Matt Barnard grew up on a farm in Wisconsin and later designed and engineered telecom networks. He started Plenty, which has raised $226 million, to make clean, flavorful, and nutritious produce accessible and affordable for everyone. Plenty’s indoor, vertical farms deploy hundreds of sensors to measure details such as light and water consumption; computers powered with machine-learning run hundreds experiments to determine the most efficient way to grow. Plenty is accelerating the super evolution of the $3-trillion-dollar agriculture industry.

Effecting Lasting Change

Our perspective as a firm is rooted in three tenets required to effect significant, lasting change:

Seek moonshot thinking. Change tends to be revolutionary, not evolutionary. Incrementalism leads to irrelevance. Place big bets on the future.

Be passionately curious. Curiosity is the precursor to creativity and invention.

Try new things. Celebrate failures. Explore, experiment and learn. Even if you fail, you’ll probably learn something important.

Emergent Ecosystems

In an effort to drive 100X improvement while learning as much and as quickly as possible, we began four years ago to intentionally build and foster ecosystems around problems we want to solve. In order to fast-track industry-wide change, we foster intentional, goal-oriented relationships between technical specialists, entrepreneurs, investors and large companies.

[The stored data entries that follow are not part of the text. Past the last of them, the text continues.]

(* ===== verification/Dict.v ===== *)
(** * Bro's dictionary ([src/Dict.cc], [src/Dict.h], the lists of [src/List.cc])

    A hash table of chains that is enlarged a few chains at a time: while it is, entries of
    the buckets below [tbl_next_ind] are in the second table and the others in the first.
    Entries and iteration cookies are objects that several lists point to, so they live in
    memories of their own; a value is an address, 0 the null pointer. *)
From S2P Require Import Prelude.
From Stdlib Require Import ZArith Lia List Bool.
From stdpp Require Import gmap list.

Open Scope Z_scope.

Module Dict.

(** ** Lists ([BaseList]) *)

(** [remove_nth] leaves the list as it is when there is no such entry. *)
Definition remove_nth (n : nat) (l : list nat) : list nat := firstn n l ++ skipn (S n) l.

(** [remove]: the first occurrence. *)
Fixpoint remove (a : nat) (l : list nat) : list nat :=
  match l with
  | [] => []
  | x :: l => if decide (x = a) then l else x :: remove a l
  end.

(** ** Tables *)

(** The key's length is that of the list. *)
Record DictEntry := { e_key : list Z; e_hash : Z; e_value : nat }.

(** The arrays, whose cells are chains or null.  A table has an identity, for the cookies
    that point to it. *)
Record Table := { buckets : list (option (list nat)); tid : nat }.

Definition num_buckets (t : Table) : nat := length (buckets t).
Definition bucket_of (hash : Z) (t : Table) : nat := Z.to_nat (hash mod Z.of_nat (num_buckets t)).
Definition chain (i : nat) (t : Table) : list nat := default [] (mjoin (buckets t !! i)).
Definition set_chain (i : nat) (c : option (list nat)) (t : Table) : Table := {| buckets := <[i := c]> (buckets t); tid := tid t |}.

(** [num_buckets_p] points to one of the two counters. *)
Record IterCookie := { bucket : nat; offset : nat; ttbl : option (nat * bool); inserted : list nat }.

Record Dictionary := {
  tbl : Table; num_entries : Z; max_num_entries : Z; thresh_entries : Z;
  tbl2 : option Table; num_entries2 : Z; max_num_entries2 : Z; thresh_entries2 : Z; tbl_next_ind : nat;
  order : option (list nat); cookies : list nat;
  mem : gmap nat DictEntry; iters : gmap nat IterCookie }.

Definition set_old (t : Table) (n max : Z) (d : Dictionary) : Dictionary :=
  {| tbl := t; num_entries := n; max_num_entries := max; thresh_entries := thresh_entries d; tbl2 := tbl2 d; num_entries2 := num_entries2 d;
     max_num_entries2 := max_num_entries2 d; thresh_entries2 := thresh_entries2 d; tbl_next_ind := tbl_next_ind d; order := order d;
     cookies := cookies d; mem := mem d; iters := iters d |}.
Definition set_new (t : Table) (n max thresh : Z) (next : nat) (d : Dictionary) : Dictionary :=
  {| tbl := tbl d; num_entries := num_entries d; max_num_entries := max_num_entries d; thresh_entries := thresh_entries d; tbl2 := Some t;
     num_entries2 := n; max_num_entries2 := max; thresh_entries2 := thresh; tbl_next_ind := next; order := order d;
     cookies := cookies d; mem := mem d; iters := iters d |}.
Definition set_next (next : nat) (d : Dictionary) : Dictionary :=
  {| tbl := tbl d; num_entries := num_entries d; max_num_entries := max_num_entries d; thresh_entries := thresh_entries d; tbl2 := tbl2 d;
     num_entries2 := num_entries2 d; max_num_entries2 := max_num_entries2 d; thresh_entries2 := thresh_entries2 d; tbl_next_ind := next;
     order := order d; cookies := cookies d; mem := mem d; iters := iters d |}.
Definition set_objects (o : option (list nat)) (m : gmap nat DictEntry) (cs : list nat) (its : gmap nat IterCookie) (d : Dictionary) : Dictionary :=
  {| tbl := tbl d; num_entries := num_entries d; max_num_entries := max_num_entries d; thresh_entries := thresh_entries d; tbl2 := tbl2 d;
     num_entries2 := num_entries2 d; max_num_entries2 := max_num_entries2 d; thresh_entries2 := thresh_entries2 d;
     tbl_next_ind := tbl_next_ind d; order := o; cookies := cs; mem := m; iters := its |}.
Abbreviation set_mem m d := (set_objects (order d) m (cookies d) (iters d) d).
Abbreviation set_iters its d := (set_objects (order d) (mem d) (cookies d) its d).

(** ** Sizes *)

Definition PRIME_THRESH : Z := 1000.

(** [IsPrime], from [j] on; [n] rounds are enough. *)
Fixpoint no_divisor (fuel : nat) (j n : Z) : bool :=
  match fuel with
  | O => true
  | S fuel => if j * j <=? n then if n mod j =? 0 then false else no_divisor fuel (j + 1) n else true
  end.
Definition IsPrime (n : Z) : bool := no_divisor (Z.to_nat n) 3 n.

Fixpoint next_prime (fuel : nat) (n : Z) : option Z :=
  if IsPrime n then Some n else match fuel with O => None | S fuel => next_prime fuel (n + 2) end.

Definition NextPrime (n : Z) : option Z :=
  let n := if Z.land n 1 =? 0 then n + 1 else n in
  if PRIME_THRESH <? n then Some n else next_prime 500 n.

Definition new_Table (size : Z) (id : nat) : option Table :=
  n ← NextPrime size; if 0 <=? n then Some {| buckets := repeat None (Z.to_nat n); tid := id |} else None.

(** [int(thresh * double(num_buckets))] for the default density of 3.0, which is never changed. *)
Definition thresh (t : Table) : Z := 3 * Z.of_nat (num_buckets t).

Definition new_Dictionary (ordered : bool) (initial_size : Z) : option Dictionary :=
  t ← new_Table initial_size 0;
  Some {| tbl := t; num_entries := 0; max_num_entries := 0; thresh_entries := thresh t; tbl2 := None; num_entries2 := 0; max_num_entries2 := 0;
          thresh_entries2 := 0; tbl_next_ind := 0; order := if ordered then Some [] else None; cookies := []; mem := ∅; iters := ∅ |}.

Definition Length (d : Dictionary) : Z := match tbl2 d with Some _ => num_entries d + num_entries2 d | None => num_entries d end.
Definition MaxLength (d : Dictionary) : Z :=
  match tbl2 d with Some _ => max_num_entries d + max_num_entries2 d | None => max_num_entries d end.

(** ** Lookup, insertion and removal *)

(** The second table, when the entries of this hash are in it. *)
Definition moved_table (hash : Z) (d : Dictionary) : option Table :=
  match tbl2 d with
  | Some t2 => if decide (tbl_next_ind d <= bucket_of hash (tbl d))%nat then None else Some t2
  | None => None
  end.
Definition table_for (hash : Z) (d : Dictionary) : Table := default (tbl d) (moved_table hash d).

(** The loops over a chain; [None] is an entry that does not exist any more. *)
Fixpoint find_pos (m : gmap nat DictEntry) (key : list Z) (hash : Z) (c : list nat) : option (option nat) :=
  match c with
  | [] => Some None
  | id :: c =>
      e ← m !! id;
      if decide (e_hash e = hash /\ e_key e = key) then Some (Some 0%nat)
      else r ← find_pos m key hash c; Some (option_map S r)
  end.

Definition Lookup (key : list Z) (hash : Z) (d : Dictionary) : option nat :=
  let t := table_for hash d in
  let c := chain (bucket_of hash t) t in
  pos ← find_pos (mem d) key hash c;
  match pos with
  | None => Some 0%nat
  | Some i => id ← c !! i; e_value <$> mem d !! id
  end.

(** The loops over the robust cookies. *)
Definition adjust (f : IterCookie -> IterCookie) (d : Dictionary) : gmap nat IterCookie :=
  fold_left (fun its c => alter f c its) (cookies d) (iters d).

(** [Insert(DictEntry*, int)]; the old value, or null.  Copying the key does not change it. *)
Definition InsertEntry (id : nat) (d : Dictionary) : option (Dictionary * nat) :=
  new_entry ← mem d !! id;
  let hash := e_hash new_entry in
  let t := table_for hash d in
  let h := bucket_of hash t in
  let c := chain h t in
  pos ← find_pos (mem d) (e_key new_entry) hash c;
  match pos with
  | Some i =>
      id' ← c !! i; entry ← mem d !! id';
      Some (set_mem (<[id' := {| e_key := e_key entry; e_hash := e_hash entry; e_value := e_value new_entry |}]> (mem d)) d, e_value entry)
  | None =>
      let t' := set_chain h (Some (c ++ [id])) t in
      let d := match moved_table hash d with
               | None => set_old t' (num_entries d + 1) (Z.max (max_num_entries d) (num_entries d + 1)) d
               | Some _ => set_new t' (num_entries2 d + 1) (Z.max (max_num_entries2 d) (num_entries2 d + 1)) (thresh_entries2 d) (tbl_next_ind d) d
               end in
      let late c := if decide (h < bucket c)%nat
                    then {| bucket := bucket c; offset := offset c; ttbl := ttbl c; inserted := inserted c ++ [id] |} else c in
      Some (set_iters (adjust late d) d, 0%nat)
  end.

(** [FinishChangeSize]; the first table must be empty. *)
Definition FinishChangeSize (d : Dictionary) : option Dictionary :=
  if num_entries d =? 0 then
    t2 ← tbl2 d;
    Some {| tbl := t2; num_entries := num_entries2 d; max_num_entries := max_num_entries2 d; thresh_entries := thresh_entries2 d;
            tbl2 := None; num_entries2 := 0; max_num_entries2 := 0; thresh_entries2 := 0; tbl_next_ind := tbl_next_ind d;
            order := order d; cookies := cookies d; mem := mem d; iters := iters d |}
  else None.

(** The entries of a chain, one by one. *)
Fixpoint move_entries (c : list nat) (num : Z) (d : Dictionary) : option (Dictionary * Z) :=
  match c with
  | [] => Some (d, num)
  | id :: c =>
      '(d, _) ← InsertEntry id d;
      move_entries c (num - 1) (set_old (tbl d) (num_entries d - 1) (max_num_entries d) d)
  end.

Fixpoint move_chains (fuel : nat) (num : Z) (d : Dictionary) : option Dictionary :=
  match fuel with
  | O => None
  | S fuel =>
      let i := tbl_next_ind d in
      c ← buckets (tbl d) !! i;
      let d := set_next (S i) d in
      '(d, num) ← match c with
                  | None => Some (d, num)
                  | Some c => move_entries c num (set_old (set_chain i None (tbl d)) (num_entries d) (max_num_entries d) d)
                  end;
      if decide (0 < num /\ (tbl_next_ind d < num_buckets (tbl d))%nat) then move_chains fuel num d else Some d
  end.

Definition MoveChains (d : Dictionary) : option Dictionary :=
  match cookies d with
  | _ :: _ => Some d
  | [] =>
      d ← move_chains (num_buckets (tbl d)) 8 d;
      if decide (num_buckets (tbl d) <= tbl_next_ind d)%nat then FinishChangeSize d else Some d
  end.

Definition StartChangeSize (new_size : Z) (d : Dictionary) : option Dictionary :=
  match cookies d, tbl2 d with
  | _ :: _, _ => Some d
  | [], Some _ => None
  | [], None => t2 ← new_Table new_size (S (tid (tbl d))); Some (set_new t2 0 0 (thresh t2) 0 d)
  end.

(** [Insert], with the address of the new entry. *)
Definition Insert (id : nat) (key : list Z) (hash : Z) (val : nat) (d : Dictionary) : option (Dictionary * nat) :=
  '(d, old_val) ← InsertEntry id (set_mem (<[id := {| e_key := key; e_hash := hash; e_value := val |}]> (mem d)) d);
  let d := if decide (old_val = 0%nat)
           then set_objects (match order d with Some l => Some (l ++ [id]) | None => None end) (mem d) (cookies d) (iters d) d
           else set_mem (delete id (mem d)) d in
  d ← match tbl2 d with
      | Some _ => MoveChains d
      | None => if thresh_entries d <=? num_entries d then StartChangeSize (swrap 32 (Z.of_nat (num_buckets (tbl d)) * 2 + 1)) d else Some d
      end;
  Some (d, old_val).

(** [DoRemove] on the chain of bucket [i] of the table; [h] is the bucket in the first table. *)
Definition DoRemove (id h pos : nat) (d : Dictionary) : Dictionary :=
  let late c :=
    let c := if decide (bucket c = h)
             then {| bucket := bucket c; offset := if decide (pos < offset c)%nat then (offset c - 1)%nat else offset c; ttbl := ttbl c; inserted := inserted c |}
             else c in
    if decide (h < bucket c)%nat
    then {| bucket := bucket c; offset := offset c; ttbl := ttbl c; inserted := remove id (inserted c) |} else c in
  set_objects (option_map (remove id) (order d)) (mem d) (cookies d) (adjust late d) d.

(** [Remove]: the value, or null. *)
Definition Remove (key : list Z) (hash : Z) (d : Dictionary) : option (Dictionary * nat) :=
  let t := table_for hash d in
  let i := bucket_of hash t in
  let c := chain i t in
  pos ← find_pos (mem d) key hash c;
  match pos with
  | None => Some (d, 0%nat)
  | Some n =>
      id ← c !! n; entry ← mem d !! id;
      let t' := set_chain i (Some (remove_nth n c)) t in
      let d := match moved_table hash d with
               | None => set_old t' (num_entries d - 1) (max_num_entries d) d
               | Some _ => set_new t' (num_entries2 d - 1) (max_num_entries2 d) (thresh_entries2 d) (tbl_next_ind d) d
               end in
      let d := DoRemove id (bucket_of hash (tbl d)) n d in
      Some (set_mem (delete id (mem d)) d, e_value entry)
  end.

(** [NthEntry] of an ordered dictionary; null out of range. *)
Definition NthEntry (n : Z) (d : Dictionary) : option nat :=
  match order d with
  | None => Some 0%nat
  | Some l => if (n <? 0) || (Length d <=? n) then Some 0%nat else id ← l !! Z.to_nat n; e_value <$> mem d !! id
  end.

(** ** Iteration *)

Definition InitForIteration (c : nat) (d : Dictionary) : Dictionary :=
  set_iters (<[c := {| bucket := 0; offset := 0; ttbl := None; inserted := [] |}]> (iters d)) d.

Definition MakeRobustCookie (c : nat) (d : Dictionary) : Dictionary :=
  set_objects (order d) (mem d) (cookies d ++ [c]) (iters d) d.

(** [StopIteration] deletes the cookie only. *)
Definition StopIteration (c : nat) (d : Dictionary) : Dictionary := set_iters (delete c (iters d)) d.

(** The table that a cookie points to, if it still exists. *)
Definition table_at (id : nat) (d : Dictionary) : option Table :=
  if decide (id = tid (tbl d)) then Some (tbl d)
  else match tbl2 d with Some t2 => if decide (id = tid t2) then Some t2 else None | None => None end.

(** The next non-empty bucket from [b] on, below the limit. *)
Fixpoint next_bucket (fuel b limit : nat) (t : Table) : nat :=
  match fuel with
  | O => b
  | S fuel => if decide (b < limit /\ chain b t = [])%nat then next_bucket fuel (S b) limit t else b
  end.

(** [NextEntry]: the entry, or [None] when the iteration is over and the cookie is gone. *)
Fixpoint NextEntry (fuel : nat) (ci : nat) (d : Dictionary) : option (Dictionary * option nat) :=
  match fuel with
  | O => None
  | S fuel =>
      c ← iters d !! ci;
      match rev (inserted c) with
      | id :: rest =>
          Some (set_iters (<[ci := {| bucket := bucket c; offset := offset c; ttbl := ttbl c; inserted := rev rest |}]> (iters d)) d, Some id)
      | [] =>
          let '(tb, second) := default (tid (tbl d), false) (ttbl c) in
          t ← table_at tb d;
          let limit := if second : bool then match tbl2 d with Some t2 => num_buckets t2 | None => 0%nat end else num_buckets (tbl d) in
          match chain (bucket c) t !! offset c with
          | Some id =>
              Some (set_iters (<[ci := {| bucket := bucket c; offset := S (offset c); ttbl := Some (tb, second); inserted := [] |}]> (iters d)) d, Some id)
          | None =>
              let b := next_bucket limit (S (bucket c)) limit t in
              if decide (limit <= b)%nat then
                match tbl2 d with
                | Some t2 =>
                    if decide (tb = tid (tbl d)) then
                      NextEntry fuel ci (set_iters (<[ci := {| bucket := 0; offset := 0; ttbl := Some (tid t2, true); inserted := [] |}]> (iters d)) d)
                    else Some (set_objects (order d) (mem d) (remove ci (cookies d)) (delete ci (iters d)) d, None)
                | None => Some (set_objects (order d) (mem d) (remove ci (cookies d)) (delete ci (iters d)) d, None)
                end
              else
                id ← chain b t !! 0%nat;
                Some (set_iters (<[ci := {| bucket := b; offset := 1; ttbl := Some (tb, second); inserted := [] |}]> (iters d)) d, Some id)
          end
      end
  end.

End Dict.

Team8 — We helped build Team8 in Israel to establish a stronghold against next-gen cyber. Team8 seeds and starts companies that are shoring up security for organizations in the face of increasingly sophisticated cyber attackers. Led by Brigadier General Nadav Zafrir, former commander of Unit 8200, the elite cyber security and intelligence unit of the Israeli Defense Force, Team8 and its companies have so far raised $100 million. Partners and investors include Accenture, AT&T, Cisco, Microsoft, Mitsui, Nokia, Qualcomm. Team8 has launched five companies to help organizations manage risk, remediate crises and defend against emerging threats.

Farm2050 — By 2050 we will have 10 billion people in the world, requiring a 70% increase in food production. We founded Farm2050 to bring together researchers, farmers, manufacturers and distributors to support startups aiming to solve this global challenge and improve the efficiency and nutrition of food. Our partners include AGCO, DuPont, Taylor Farms, Trimble, and Wilbur-Ellis. We analyzed more than 700 companies, which led to investments in four agriculture-related companies, including Plenty and Blue River Technology.

Deep Life — Coming soon….

What lies ahead: An incredible period of transformation for humanity, particularly in industries that have been slow to learn and change. We now have both the will and the means to fundamentally rethink all the systems on which we rely. This dynamic is turning industries upside down and allowing startups to advance faster than incumbents. Learning will continue to accelerate, resulting in extremely agile companies. Companies will either embrace this super evolution or get left behind.